When the Temple stood and the kohanim offered Musaf sacrifices, some men also had the custom to refrain from doing major work on Rosh Chodesh. But their custom has no binding force, because men committed the sin of the Calf. Women, on the other hand, who did not sin, have more of a connection to the sanctity of Rosh Chodesh and their custom has validity.
Therefore, every woman must refrain from doing some type of work on Rosh Chodesh – knitting, for example – in order to differentiate between Rosh Chodesh and an ordinary day. It goes without saying that she may not plan to do any big jobs on Rosh Chodesh.
Meticulous women refrain from doing any type of work that is forbidden on Chol HaMo’ed. This includes sewing, knitting, and fixing things in the house. Cooking, baking, and ironing, however, are permitted, as they are on Chol HaMo’ed. Washing clothing in a washing machine is also permitted, because it entails almost no effort. If the clothes are needed for Rosh Chodesh itself, one may wash them even by hand. A woman who works for a living is permitted to do so on Rosh Chodesh, even if she generally adopts the customs of the meticulous, for if she misses work regularly on Rosh Chodesh, she might lose her job. And even if there is no concern of being fired, she may go to work if she needs the money, or if her absence will cause damage to her employer.
 This is how Pirkei DeRebbe Eliezer (45), the Tur (Orach Chayim 417), the Perishah (ibid. 1), and the Darkei Moshe (ibid. 1), quoting the Or Zaru’a, explain the issue. See Sefer Rosh Chodesh, beginning of ch. 11, where the author recounts all the reasons given for this matter. R. Chayim Vital explains in Sha’ar HaKavanot (76b) that women correspond to [the sefirah of] Malchut (Kingship) and the moon, which renew themselves, while men correspond to Tiferet (Splendor), which does not. Furthermore, Malchut undergoes a decline, from which it can reach even higher than Tiferet. A hint for this is “A virtuous woman is the crown of her husband” (Mishle, 12:4).
According to the Shibolei HaLeket, when Rosh Chodesh is two days long, the custom for women not to work applies only on the second day, which is the first of the new month. The Roke’ach holds that it applies both days. The author of Mor U’Ketziah maintains that the custom takes effect only during the day of Rosh Chodesh, not at night. It seems to me that women keep this custom at night, as well. See Mishna Berura (417:4), Bi’ur Halachah (end of 417), and Sefer Rosh Chodesh (11:8-9).

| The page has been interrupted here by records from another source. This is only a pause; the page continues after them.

(* ===== verification/Wire.v ===== *)
(** A concrete codec: the protobuf wire format of the messages of
    [LocalStorage].

    [pack] writes the fields in the order of their numbers, as the generated
    descriptors list them; [unpack] reads any sequence of varint, fixed64 and
    length-delimited fields, takes the last occurrence of an optional field and
    all occurrences of a repeated one, and ignores unknown numbers.  The codecs
    satisfy [CodecLaws], which is what the rest of the development assumes of
    the packing and unpacking functions. *)

From S2P Require Import Prelude Crypto LocalStorage.

(* ------------------------------------------------------------------ *)
(** ** Varints and fields *)

Fixpoint enc_varint_aux (fuel : nat) (z : Z) : bytes :=
  match fuel with
  | O => []
  | S fuel' => if z <? 128 then [u8 z] else u8 (z mod 128 + 128) :: enc_varint_aux fuel' (z / 128)
  end.

(** A varint of [z] has one byte for every seven bits. *)
Definition enc_varint (z : Z) : bytes := enc_varint_aux (S (Z.to_nat (Z.log2 z))) z.

Fixpoint dec_varint (l : bytes) : option (Z * bytes) :=
  match l with
  | [] => None
  | b :: l' =>
      if byte_val b <? 128 then Some (byte_val b, l')
      else match dec_varint l' with
           | Some (v, rest) => Some (byte_val b - 128 + 128 * v, rest)
           | None => None
           end
  end.

Lemma dec_enc_varint_aux fuel : forall z rest,
  (0 < fuel)%nat -> 0 <= z -> z < 2 ^ Z.of_nat fuel ->
  dec_varint (enc_varint_aux fuel z ++ rest) = Some (z, rest).
Proof.
  induction fuel as [|fuel IH]; intros z rest Hf Hz Hlt; [lia|].
  cbn [enc_varint_aux]. destruct (Z.ltb_spec z 128) as [H|H]; cbn [app dec_varint].
  - rewrite byte_val_u8, Z.mod_small by lia. by rewrite (proj2 (Z.ltb_lt _ _)) by lia.
  - pose proof (Z.mod_pos_bound z 128 ltac:(lia)).
    rewrite byte_val_u8, Z.mod_small by lia. rewrite (proj2 (Z.ltb_ge _ _)) by lia.
    rewrite IH.
    + do 2 f_equal. pose proof (Z.div_mod z 128 ltac:(lia)). lia.
    + destruct fuel; [simpl in Hlt|]; lia.
    + apply Z.div_pos; lia.
    + rewrite Nat2Z.inj_succ, Z.pow_succ_r in Hlt by lia.
      apply Z.div_lt_upper_bound; [lia|]. pose proof (Z.pow_pos_nonneg 2 (Z.of_nat fuel)). lia.
Qed.

Lemma dec_enc_varint z rest : 0 <= z -> dec_varint (enc_varint z ++ rest) = Some (z, rest).
Proof.
  intros Hz. apply dec_enc_varint_aux; [lia|done|]. rewrite Nat2Z.inj_succ, Z2Nat.id by apply Z.log2_nonneg.
  destruct (Z.eq_dec z 0) as [->|]; [done|]. apply Z.log2_spec. lia.
Qed.

Inductive wire : Type :=
| WVarint (z : Z)
| WFixed64 (z : Z)
| WBytes (b : bytes).

Definition wire_ok (w : wire) : Prop :=
  match w with WVarint z => 0 <= z | WFixed64 z => 0 <= z < 2 ^ 64 | WBytes _ => True end.

Definition field : Type := Z * wire.

Definition enc_field (f : field) : bytes :=
  match f.2 with
  | WVarint z => enc_varint (f.1 * 8) ++ enc_varint z
  | WFixed64 z => enc_varint (f.1 * 8 + 1) ++ le_bytes 8 z
  | WBytes b => enc_varint (f.1 * 8 + 2) ++ enc_varint (Z.of_nat (length b)) ++ b
  end.

Definition dec_field (l : bytes) : option (field * bytes) :=
  match dec_varint l with
  | None => None
  | Some (tag, l) =>
      let n := tag / 8 in
      if tag mod 8 =? 0 then
        match dec_varint l with Some (z, l) => Some ((n, WVarint z), l) | None => None end
      else if tag mod 8 =? 1 then
        if (length l <? 8)%nat then None else Some ((n, WFixed64 (le_val (take 8 l))), drop 8 l)
      else if tag mod 8 =? 2 then
        match dec_varint l with
        | Some (len, l) =>
            if (length l <? Z.to_nat len)%nat then None
            else Some ((n, WBytes (take (Z.to_nat len) l)), drop (Z.to_nat len) l)
        | None => None
        end
      else None
  end.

The Bi’ur Halachah (417, s.v. minhag tov) writes in the name of the Bach that a husband may not demand that his wife work on Rosh Chodesh, but she is permitted to do work if she pleases. As stated above, most poskim agree that a woman should, in any event, refrain from some form of work. Clearly, since a woman has a mitzvah to refrain from work, even though it is not obligatory, her husband cannot demand that she do work on Rosh Chodesh, except housework, like cooking.
The Chida, in Yosef Ometz (20), cites Rishonim who hold that men, as well, had a custom not to work on Rosh Chodesh, and he explains that this custom developed because they used to bow before God in the Holy Temple. The Turei Even (on Tractate Megillah) claims that the custom was based on the musaf sacrifices that were offered in the Temple on Rosh Chodesh. Either way, most poskim believe that this custom has no binding force, as the Mishna Berura writes in 417:2.